**Required work**
Below are entries; print them exactly from the first line through the one containing "JavaScript computes on".

==== Provided entries

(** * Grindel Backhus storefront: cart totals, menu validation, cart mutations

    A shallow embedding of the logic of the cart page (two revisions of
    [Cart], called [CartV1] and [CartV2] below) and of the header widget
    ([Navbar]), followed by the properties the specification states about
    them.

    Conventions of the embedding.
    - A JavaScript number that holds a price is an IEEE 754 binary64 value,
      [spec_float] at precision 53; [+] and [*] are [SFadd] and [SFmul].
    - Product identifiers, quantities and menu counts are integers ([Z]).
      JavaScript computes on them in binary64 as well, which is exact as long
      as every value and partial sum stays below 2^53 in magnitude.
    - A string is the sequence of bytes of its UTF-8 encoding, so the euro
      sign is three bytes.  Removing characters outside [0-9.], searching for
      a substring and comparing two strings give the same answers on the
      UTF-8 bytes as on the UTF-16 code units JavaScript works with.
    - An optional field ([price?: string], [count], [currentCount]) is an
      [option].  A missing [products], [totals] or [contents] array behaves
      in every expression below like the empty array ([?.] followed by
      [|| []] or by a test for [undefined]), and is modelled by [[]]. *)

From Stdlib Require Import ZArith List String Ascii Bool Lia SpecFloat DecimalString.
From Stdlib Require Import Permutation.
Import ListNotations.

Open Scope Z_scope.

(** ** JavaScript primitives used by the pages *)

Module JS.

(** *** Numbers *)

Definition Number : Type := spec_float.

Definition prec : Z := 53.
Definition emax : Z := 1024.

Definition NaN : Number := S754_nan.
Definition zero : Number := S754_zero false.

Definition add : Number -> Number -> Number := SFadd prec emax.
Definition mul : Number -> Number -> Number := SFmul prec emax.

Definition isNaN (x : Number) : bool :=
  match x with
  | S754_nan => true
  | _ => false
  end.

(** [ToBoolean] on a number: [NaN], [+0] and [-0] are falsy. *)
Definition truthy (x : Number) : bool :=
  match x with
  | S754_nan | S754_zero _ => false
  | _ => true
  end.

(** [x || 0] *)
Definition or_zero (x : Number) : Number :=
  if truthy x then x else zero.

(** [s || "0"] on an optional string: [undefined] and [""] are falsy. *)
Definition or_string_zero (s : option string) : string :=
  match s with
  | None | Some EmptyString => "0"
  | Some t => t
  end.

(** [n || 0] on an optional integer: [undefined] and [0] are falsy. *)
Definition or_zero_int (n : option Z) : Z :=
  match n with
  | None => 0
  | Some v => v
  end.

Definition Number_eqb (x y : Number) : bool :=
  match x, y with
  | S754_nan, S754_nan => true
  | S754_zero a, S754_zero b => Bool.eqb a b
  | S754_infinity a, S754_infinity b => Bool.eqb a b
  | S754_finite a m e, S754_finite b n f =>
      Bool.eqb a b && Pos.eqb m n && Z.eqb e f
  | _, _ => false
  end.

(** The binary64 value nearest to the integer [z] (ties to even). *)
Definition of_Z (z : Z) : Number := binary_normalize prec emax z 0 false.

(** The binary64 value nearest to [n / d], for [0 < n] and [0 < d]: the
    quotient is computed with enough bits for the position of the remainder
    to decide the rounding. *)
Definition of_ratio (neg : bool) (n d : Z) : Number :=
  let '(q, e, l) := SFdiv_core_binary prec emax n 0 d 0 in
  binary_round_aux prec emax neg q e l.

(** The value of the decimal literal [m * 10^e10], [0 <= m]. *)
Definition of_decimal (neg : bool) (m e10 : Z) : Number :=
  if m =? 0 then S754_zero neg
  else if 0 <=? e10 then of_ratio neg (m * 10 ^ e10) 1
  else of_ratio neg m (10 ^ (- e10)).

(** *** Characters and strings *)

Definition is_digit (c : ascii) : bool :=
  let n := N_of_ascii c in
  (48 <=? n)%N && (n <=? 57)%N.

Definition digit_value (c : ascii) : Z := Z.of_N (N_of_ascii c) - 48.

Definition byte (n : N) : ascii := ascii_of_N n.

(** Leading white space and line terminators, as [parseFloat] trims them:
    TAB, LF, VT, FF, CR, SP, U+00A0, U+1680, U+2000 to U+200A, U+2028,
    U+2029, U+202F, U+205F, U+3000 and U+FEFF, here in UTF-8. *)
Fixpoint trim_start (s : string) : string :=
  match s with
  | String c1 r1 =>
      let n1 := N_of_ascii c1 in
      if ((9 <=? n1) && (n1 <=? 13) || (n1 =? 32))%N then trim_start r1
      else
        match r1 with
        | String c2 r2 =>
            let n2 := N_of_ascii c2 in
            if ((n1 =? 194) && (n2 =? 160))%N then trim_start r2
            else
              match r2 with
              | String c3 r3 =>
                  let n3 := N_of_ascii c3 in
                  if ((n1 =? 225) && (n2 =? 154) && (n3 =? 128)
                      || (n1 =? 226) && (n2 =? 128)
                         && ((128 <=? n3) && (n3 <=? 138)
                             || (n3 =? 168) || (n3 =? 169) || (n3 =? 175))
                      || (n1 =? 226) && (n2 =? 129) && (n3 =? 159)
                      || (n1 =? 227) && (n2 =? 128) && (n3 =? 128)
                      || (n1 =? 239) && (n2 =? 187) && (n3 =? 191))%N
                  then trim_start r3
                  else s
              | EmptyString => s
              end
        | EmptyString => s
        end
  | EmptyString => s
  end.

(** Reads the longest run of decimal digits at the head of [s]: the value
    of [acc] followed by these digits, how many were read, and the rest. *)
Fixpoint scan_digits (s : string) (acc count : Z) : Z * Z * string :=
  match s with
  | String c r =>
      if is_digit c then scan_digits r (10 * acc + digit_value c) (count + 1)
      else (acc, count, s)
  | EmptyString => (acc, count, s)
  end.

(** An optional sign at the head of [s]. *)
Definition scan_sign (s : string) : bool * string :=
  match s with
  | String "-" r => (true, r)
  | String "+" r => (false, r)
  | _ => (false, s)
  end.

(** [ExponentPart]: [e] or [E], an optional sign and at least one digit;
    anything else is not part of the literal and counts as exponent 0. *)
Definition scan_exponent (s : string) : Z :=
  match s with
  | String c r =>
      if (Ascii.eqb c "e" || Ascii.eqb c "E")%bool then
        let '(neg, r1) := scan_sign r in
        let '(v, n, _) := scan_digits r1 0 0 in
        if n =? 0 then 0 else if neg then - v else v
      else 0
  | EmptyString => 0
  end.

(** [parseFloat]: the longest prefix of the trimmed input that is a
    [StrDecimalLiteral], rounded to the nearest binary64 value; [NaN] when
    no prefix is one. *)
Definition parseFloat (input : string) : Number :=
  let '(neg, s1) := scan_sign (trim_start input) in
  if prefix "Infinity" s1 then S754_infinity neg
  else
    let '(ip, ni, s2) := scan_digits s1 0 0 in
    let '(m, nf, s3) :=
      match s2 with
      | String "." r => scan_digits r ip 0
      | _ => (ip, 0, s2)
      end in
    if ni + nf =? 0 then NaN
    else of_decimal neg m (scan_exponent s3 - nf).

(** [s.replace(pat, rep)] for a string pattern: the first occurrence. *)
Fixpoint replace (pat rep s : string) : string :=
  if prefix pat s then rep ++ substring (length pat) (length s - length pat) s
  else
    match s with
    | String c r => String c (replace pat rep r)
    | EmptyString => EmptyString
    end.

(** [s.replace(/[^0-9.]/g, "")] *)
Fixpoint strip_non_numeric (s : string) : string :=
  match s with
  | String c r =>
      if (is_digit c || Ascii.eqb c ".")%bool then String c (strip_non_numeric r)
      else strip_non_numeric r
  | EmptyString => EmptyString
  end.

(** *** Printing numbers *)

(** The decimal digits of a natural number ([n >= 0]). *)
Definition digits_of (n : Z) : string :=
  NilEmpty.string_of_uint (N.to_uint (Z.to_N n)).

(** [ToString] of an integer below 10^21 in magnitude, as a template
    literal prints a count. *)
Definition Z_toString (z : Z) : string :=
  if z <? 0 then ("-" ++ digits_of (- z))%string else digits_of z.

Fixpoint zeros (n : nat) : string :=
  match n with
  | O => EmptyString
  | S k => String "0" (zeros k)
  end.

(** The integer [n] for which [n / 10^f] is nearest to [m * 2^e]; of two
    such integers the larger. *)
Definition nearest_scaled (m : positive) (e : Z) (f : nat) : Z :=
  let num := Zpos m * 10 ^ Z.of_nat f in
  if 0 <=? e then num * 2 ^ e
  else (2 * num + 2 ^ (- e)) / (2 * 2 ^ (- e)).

========

**Output of the exercise**
(** * Grindel Backhus storefront: cart totals, menu validation, cart mutations

    A shallow embedding of the logic of the cart page (two revisions of
    [Cart], called [CartV1] and [CartV2] below) and of the header widget
    ([Navbar]), followed by the properties the specification states about
    them.

    Conventions of the embedding.
    - A JavaScript number that holds a price is an IEEE 754 binary64 value,
      [spec_float] at precision 53; [+] and [*] are [SFadd] and [SFmul].
    - Product identifiers, quantities and menu counts are integers ([Z]).
      JavaScript computes on them in binary64 as well, which is exact as long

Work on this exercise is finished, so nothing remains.